An echocardiographic substudy57 of 127 patients from the CAPRICORN trial indicated that β-blocker treatment was associated with reversal of left ventricular remodeling at 6 months. Although carvedilol treatment did not significantly alter end-diastolic volume, end-systolic volume decreased 4.8 mL with carvedilol and increased 4.5 mL with placebo (P = .02). Left ventricular ejection fraction also increased in the carvedilol group by 5% after 6 months of treatment; no change was observed with placebo.57
Aldosterone Receptor Antagonists
Use of an aldosterone antagonist (added to an ACE inhibitor and a β-blocker) reduced the risk of mortality in patients with LVSD after myocardial infarction and symptomatic heart failure in the Eplerenone Post-Acute Myocardial Infarction Heart Failure Efficacy and Survival Study (EPHESUS).20 Aldosterone antagonists have not been investigated in patients with asymptomatic LVSD. In EPHESUS, 6642 patients with LVSD after myocardial infarction were randomized to treatment with eplerenone or placebo. Eplerenone treatment was associated with a relative risk reduction in all-cause mortality (15%; P = .008), sudden death (21%; P = .03), and hospitalization for heart failure (15%; P = .03).20 Aldosterone blockade with eplerenone also had early benefits.
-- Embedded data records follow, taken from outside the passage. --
(** The line printed for a strategy that failed. *)
Definition failure_line (strategy : ViewStrategy) (e : exn) : string :=
  "⚠️ Failed to create " ++ strategy_value strategy ++ " view: "
  ++ exn_message e.

(** A strategy attempted: what it returned, if it returned, and the world
    it leaves; a failure is caught and logged. *)
Definition attempt {A} (strategy : ViewStrategy)
    (m : method DiagramFilter.t A) (w : DiagramFilter.world)
  : option A * DiagramFilter.world :=
  match m w.(DiagramFilter.self_of) with
  | (Return a, f') =>
      (Some a, {| DiagramFilter.self_of := f';
                  DiagramFilter.stdout := w.(DiagramFilter.stdout) |})
  | (Raise e, f') =>
      (None, {| DiagramFilter.self_of := f';
                DiagramFilter.stdout :=
                  List.app w.(DiagramFilter.stdout)
                    [failure_line strategy e] |})
  end.

(** The views a successful attempt contributes to the result. *)
Definition add_views (o : option (gmap string (gset string)))
    (created : gmap string (gset string)) : gmap string (gset string) :=
  match o with
  | Some views => views ∪ created
  | None => created
  end.

Definition add_named (key : string) (o : option (gset string))
    (created : gmap string (gset string)) : gmap string (gset string) :=
  match o with
  | Some nodes => if decide (nodes = ∅) then created
                  else <[key := nodes]> created
  | None => created
  end.

(** AutoCreate as claim C8 words it: the four strategies, each with its
    default parameters, one after the other, failures caught. *)
Definition auto_create_with_defaults (w : DiagramFilter.world)
  : result (gmap string (gset string)) * DiagramFilter.world :=
  let '(o1, w1) :=
    attempt NAMESPACE (DiagramFilter.create_namespace_views None 2) w in
  let '(o2, w2) :=
    attempt COMMUNITY (DiagramFilter.create_community_views 3 (Q2Qc 1.0)) w1 in
  let '(o3, w3) :=
    attempt HOTSPOT (DiagramFilter.create_hotspot_view 5 10 true) w2 in
  let '(o4, w4) :=
    attempt IMPORTANCE
      (DiagramFilter.create_importance_view 20 "pagerank" true) w3 in
  (Return (add_named "importance_top15" o4
             (add_named "hotspot" o3 (add_views o2 (add_views o1 ∅)))),
   w4).

End AutoCreateSpec.

(** * Examples on a three-node graph *)

Module Examples.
In an analysis58 of all-cause mortality and sudden cardiac death in the EPHESUS trial after 30 days of treatment, researchers found a 31% risk reduction in all-cause mortality and a 37% risk reduction in sudden cardiac death compared with placebo.
Statins
Statins (hydroxymethylglutaryl-CoA reductase inhibitors) are indicated in the management of patients after myocardial infarction and should be considered in patients with asymptomatic LVSD after myocardial infarction. Researchers in 2 lipid-lowering studies59,60 specifically enrolled survivors of myocardial infarction without heart failure. Researchers of the Scandinavian Simvastatin Survival Study59 found that simvastatin reduced the relative risk of new nonfatal myocardial infarction by 38% and the overall risk of heart failure by 21% in 4444 randomized patients with a history of myocardial infarction. In the Cholesterol and Recurrent Events (CARE) trial60 4159 survivors of myocardial infarction without evidence of heart failure were randomized to treatment with pravastatin or placebo.60 Compared with placebo, pravastatin reduced the relative risk of myocardial infarction by 25%. In a CARE trial subgroup of patients with LVSD (706 with ejection fraction between 25% and 40%), pravastatin provided a significant 28% reduction in risk for myocardial infarction.60
Implantable Cardioverter Defibrillators
Although the ACC/AHA guidelines stress the importance of preventing the progression of LVSD from an asymptomatic state to symptomatic heart failure, patients who have had a myocardial infarction, especially those with LVSD, die suddenly and unexpectedly of lethal arrhythmias.16,21,61 The role of treatment with an implantable cardioverter defibrillator (ICD) was compared with drug therapy for patients with LVSD after myocardial infarction in several trials. Investigators in the Multicenter Unsustained Tachycardia Trial (MUSTT) enrolled 2202 patients with unsustained ventricular tachycardia, left ventricular ejection fraction less than 40%, and coronary artery disease.62 Rates of arrhythmic death and overall mortality were lower in the patients who had an ICD.62
In the second Multicenter Automatic Defibrillator Implantation Trial (MADIT II), 1232 patients with a left ventricular ejection fraction of 30% or less and a history of prior myocardial infarction were randomized to receive preventive placement of an ICD or conventional medical therapy after myocardial infarction. Patients who received an ICD had significantly better survival after 20 months.53 In the Defibrillator in Acute Myocardial Infarction Trial (DINAMIT), patients with a left ventricular ejection fraction of 35% or less and decreased heart rate variability were randomized to receive an ICD between 6 and 40 days after myocardial infarction.63,64 Overall mortality was not improved by early implantation of an ICD because the reduction in arrhythmic death was offset by nonarrhythmic events; therefore, the use of an ICD before 40 days after myocardial infarction is not currently recommended.59 Both studies included a sizable proportion of patients with asymptomatic LVSD, thus current ACC/AHA guidelines for patients who have had a myocardial infarction include implantation of an ICD if ejection fraction criteria are met 40 days after myocardial infarction.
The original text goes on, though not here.